PROBLEM STATEMENT: Once the line holding "(** [time.Time] and" is found in the listing below, write it out and each later line exactly, up to and including the one holding "(** the frame".
*** Begin section ***
(** * logie: a leveled logger with pooled records

    Shallow embedding of [logie.go] (package [logie]) and the properties of
    its record lifecycle, formatters and level codec.

    Modelling conventions.
    - Go strings and byte slices are [string] (sequences of 8-bit [ascii]).
    - [Level] is a [uint8]; it is modelled as [N], the seven named levels
      being the constants 0..6.
    - [map[K]V] is a [gmap K V]; indexing a missing key yields the zero value.
    - One goroutine runs the calls. The mutex [mu] is a boolean, true when
      held; locking it while it is held blocks the goroutine for ever.
    - Functions of the Go standard library and of jsoniter that the package
      calls but does not define are fields of the class [GoLib]. *)

From Stdlib Require Import ZArith NArith Ascii String List Bool Lia.
From stdpp Require Import base option list strings gmap pretty.

Local Open Scope string_scope.
Local Open Scope N_scope.

(** ** Levels *)

Definition Level : Type := N.

Definition TraceLevel : Level := 0.
Definition DebugLevel : Level := 1.
Definition InfoLevel  : Level := 2.
Definition WarnLevel  : Level := 3.
Definition ErrorLevel : Level := 4.
Definition PanicLevel : Level := 5.
Definition FatalLevel : Level := 6.

(** The seven declared levels, in declaration order. *)
Definition levels : list Level :=
  [TraceLevel; DebugLevel; InfoLevel; WarnLevel; ErrorLevel; PanicLevel; FatalLevel].

Definition LevelMapping : gmap N string :=
  <[TraceLevel := "Trace"]> (
  <[DebugLevel := "Debug"]> (
  <[InfoLevel  := "Info"]> (
  <[WarnLevel  := "Warn"]> (
  <[ErrorLevel := "Error"]> (
  <[PanicLevel := "Panic"]> (
  <[FatalLevel := "Fatal"]> ∅)))))).

(** [LevelMapping[l]]: a Go map read, the empty string for an absent key. *)
Definition LevelName (l : Level) : string := default "" (LevelMapping !! l).

(** ** Go values, errors and the library interface *)

(** A value held by an [interface{}]: what [fmt] and the JSON encoder can
    tell apart. [VOpaque shown] stands for any value of a non-string kind
    (struct, pointer, channel, ...) whose [%v] rendering is [shown]. *)
Inductive Value : Type :=
| VNil
| VBool (b : bool)
| VInt (z : Z)
| VString (s : string)
| VOpaque (shown : string).

(** [errors.New(msg)] and [fmt.Errorf] without [%w]: an error is its message. *)
Inductive error : Type :=
| errorString (msg : string).

Definition Error (err : error) : string :=
  match err with errorString msg => msg end.

(** How a call ends: it returns, it panics with a value ([NilDereference] is
    the runtime error of a call through a nil interface), the process
    exits, or the goroutine blocks for ever in [mu.Lock()]. *)
Inductive PanicValue : Type :=
| PanicString (s : string)
| NilDereference.

Inductive Outcome (A : Type) : Type :=
| Returned (a : A)
| Panicked (v : PanicValue)
| Exited (code : Z)
| Blocked.
Arguments Returned {A} a.
Arguments Panicked {A} v.
Arguments Exited {A} code.
Arguments Blocked {A}.

(** What [runtime.Caller] and [runtime.FuncForPC(pc).Name()] report for one
    stack frame. *)
Record Frame : Type := mkFrame {
  fr_file : string;
  fr_line : Z;
  fr_func : string
}.

(** Library functions the package calls and does not define. *)
Class GoLib : Type := {
  (** [time.Time] and [t.Format(time.RFC3339)] *)
  Time : Type;
  time_zero : Time;
  time_Format_RFC3339 : Time -> string;
  (** [fmt.Sprintf(format, args...)] for a caller-supplied template *)
  fmt_Sprintf : string -> list Value -> string;
  (** the [%q] verb applied to a byte slice *)
  strconv_Quote : string -> string;
  (** [bytes.Map(unicode.ToLower, s)], the slow path of [bytes.ToLower] *)
  bytes_Map_unicode_ToLower : string -> string;
  (** [jsoniter.NewEncoder(buf).Encode(v)]: the bytes appended to [buf] and
      the error returned *)
  jsoniter_Encode : Value -> string * option error;
  jsoniter_EncodeMap : gmap string Value -> string * option error;
  (** the frame the runtime reports for a function of this package, given
      its symbol and the line it is executing (paths depend on the build) *)
  pkg_frame : string -> Z -> Frame
}.

Definition newline : string := String "010"%char EmptyString.

(** *** fmt.Sprint *)

Definition isString (v : Value) : bool :=
  match v with VString _ => true | _ => false end.

(** The [%v] rendering of an operand. *)
Definition fmt_v (v : Value) : string :=
  match v with
  | VNil => "<nil>"
  | VBool true => "true"
  | VBool false => "false"
  | VInt z => pretty z
  | VString s => s
  | VOpaque shown => shown
  end.

(** [doPrint] of package [fmt]: a space is added between two operands when
    neither is a string. *)
Fixpoint doPrint (prevString : bool) (argNum : nat) (a : list Value) : string :=
  match a with
  | [] => ""
  | arg :: rest =>
      let isStr := isString arg in
      (if (0 <? argNum)%nat && negb isStr && negb prevString then " " else "")
        +:+ fmt_v arg +:+ doPrint isStr (S argNum) rest
  end.

Definition fmt_Sprint (a : list Value) : string := doPrint false 0 a.

(** *** strings and bytes helpers *)

(** [s[n:]] *)
Fixpoint string_from (n : nat) (s : string) : string :=
  match n, s with
  | O, _ => s
  | S n', String _ s' => string_from n' s'
  | S _, EmptyString => EmptyString
  end.

Fixpoint LastIndex_scan (substr s : string) (pos found : Z) : Z :=
  let found' := if String.prefix substr s then pos else found in
  match s with
  | EmptyString => found'
  | String _ s' => LastIndex_scan substr s' (pos + 1)%Z found'
  end.

(** [strings.LastIndex(s, substr)]: the last index of [substr], or -1. *)
Definition strings_LastIndex (s substr : string) : Z :=
  LastIndex_scan substr s 0%Z (-1)%Z.

Definition isUpperASCII (c : ascii) : bool :=
  (65 <=? N_of_ascii c) && (N_of_ascii c <=? 90).

Definition toLowerASCII (c : ascii) : ascii :=
  if isUpperASCII c then ascii_of_N (N_of_ascii c + 32) else c.

Fixpoint map_string (f : ascii -> ascii) (s : string) : string :=
  match s with
  | EmptyString => EmptyString
  | String c s' => String (f c) (map_string f s')
  end.

(** First loop of [bytes.ToLower]: stops at the first byte [>= 0x80]. *)
Fixpoint ToLower_scan (s : string) (hasUpper : bool) : bool * bool :=
  match s with
  | EmptyString => (true, hasUpper)
  | String c s' =>
      if 128 <=? N_of_ascii c then (false, hasUpper)
      else ToLower_scan s' (hasUpper || isUpperASCII c)
  end.

Section Lib.
Context `{GoLib}.

Definition bytes_ToLower (s : string) : string :=
  let '(isASCII, hasUpper) := ToLower_scan s false in
  if isASCII then
    if negb hasUpper then s else map_string toLowerASCII s
  else bytes_Map_unicode_ToLower s.

(** ** Level text codec *)

Definition errUnmarshalNilLevel : error :=
  errorString "cannot unmarshal nil *Level".

(** [(l *Level) unmarshalText]: the new value of [*l] and the result. *)
Definition Level_unmarshalText (l : Level) (text : string) : Level * bool :=
  if String.eqb text "trace" || String.eqb text "Trace" then (TraceLevel, true)
  else if String.eqb text "debug" || String.eqb text "Debug" then (DebugLevel, true)
  else if String.eqb text "info" || String.eqb text "Info" then (InfoLevel, true)
  else if String.eqb text "warn" || String.eqb text "Warn" then (WarnLevel, true)
  else if String.eqb text "error" || String.eqb text "Error" then (ErrorLevel, true)
  else if String.eqb text "panic" || String.eqb text "Panic" then (PanicLevel, true)
  else if String.eqb text "fatal" || String.eqb text "Fatal" then (FatalLevel, true)
  else (l, false).

(** [fmt.Errorf("unexpected level: %q", text)] *)
Definition errUnexpectedLevel (text : string) : error :=
  errorString ("unexpected level: " +:+ strconv_Quote text).

(** [(l *Level) UnmarshalText]. The receiver is a pointer: [None] is the
    nil pointer, [Some v] a pointer to a cell holding [v]. Returns the cell
    after the call and the error. *)
Definition Level_UnmarshalText (l : option Level) (text : string)
  : option Level * option error :=
  match l with
  | None => (None, Some errUnmarshalNilLevel)
  | Some v =>
      let '(v1, ok1) := Level_unmarshalText v text in
      if ok1 then (Some v1, None)
      else
        let '(v2, ok2) := Level_unmarshalText v1 (bytes_ToLower text) in
        if ok2 then (Some v2, None)
        else (Some v2, Some (errUnexpectedLevel text))
  end.

(** The decoder in the words of the specification: the names it knows, each
    in its canonical and in its lowercased form, tried on the text as given
    and then on the lowercased text. *)
Definition name_table : list (string * Level) :=
  [("trace", TraceLevel); ("Trace", TraceLevel);
   ("debug", DebugLevel); ("Debug", DebugLevel);
   ("info", InfoLevel); ("Info", InfoLevel);
   ("warn", WarnLevel); ("Warn", WarnLevel);
   ("error", ErrorLevel); ("Error", ErrorLevel);
   ("panic", PanicLevel); ("Panic", PanicLevel);
   ("fatal", FatalLevel); ("Fatal", FatalLevel)].

Definition lookup_name (text : string) : option Level :=
  match List.find (fun p => String.eqb text (fst p)) name_table with
  | Some p => Some (snd p)
  | None => None
  end.

Definition decode_spec (text : string) : option Level :=
  match lookup_name text with
  | Some L => Some L
  | None => lookup_name (bytes_ToLower text)
  end.

(** ** Records *)

Record Entry : Type := mkEntry {
  e_Buf    : string;
  e_Map    : gmap string Value;
  e_Level  : Level;
  e_Time   : Time;
  e_File   : string;
  e_Line   : Z;
  e_Func   : string;
  e_Format : string;
  e_Args   : list Value
}.

Definition set_Buf (b : string) (e : Entry) : Entry :=
  mkEntry b (e_Map e) (e_Level e) (e_Time e) (e_File e) (e_Line e) (e_Func e)
          (e_Format e) (e_Args e).

Definition set_Map (m : gmap string Value) (e : Entry) : Entry :=
  mkEntry (e_Buf e) m (e_Level e) (e_Time e) (e_File e) (e_Line e) (e_Func e)
          (e_Format e) (e_Args e).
*** End section ***
RESULT FOR THIS TASK:
  (** [time.Time] and [t.Format(time.RFC3339)] *)
  Time : Type;
  time_zero : Time;
  time_Format_RFC3339 : Time -> string;
  (** [fmt.Sprintf(format, args...)] for a caller-supplied template *)
  fmt_Sprintf : string -> list Value -> string;
  (** the [%q] verb applied to a byte slice *)
  strconv_Quote : string -> string;
  (** [bytes.Map(unicode.ToLower, s)], the slow path of [bytes.ToLower] *)
  bytes_Map_unicode_ToLower : string -> string;
  (** [jsoniter.NewEncoder(buf).Encode(v)]: the bytes appended to [buf] and
      the error returned *)
  jsoniter_Encode : Value -> string * option error;
  jsoniter_EncodeMap : gmap string Value -> string * option error;
  (** the frame the runtime reports for a function of this package, given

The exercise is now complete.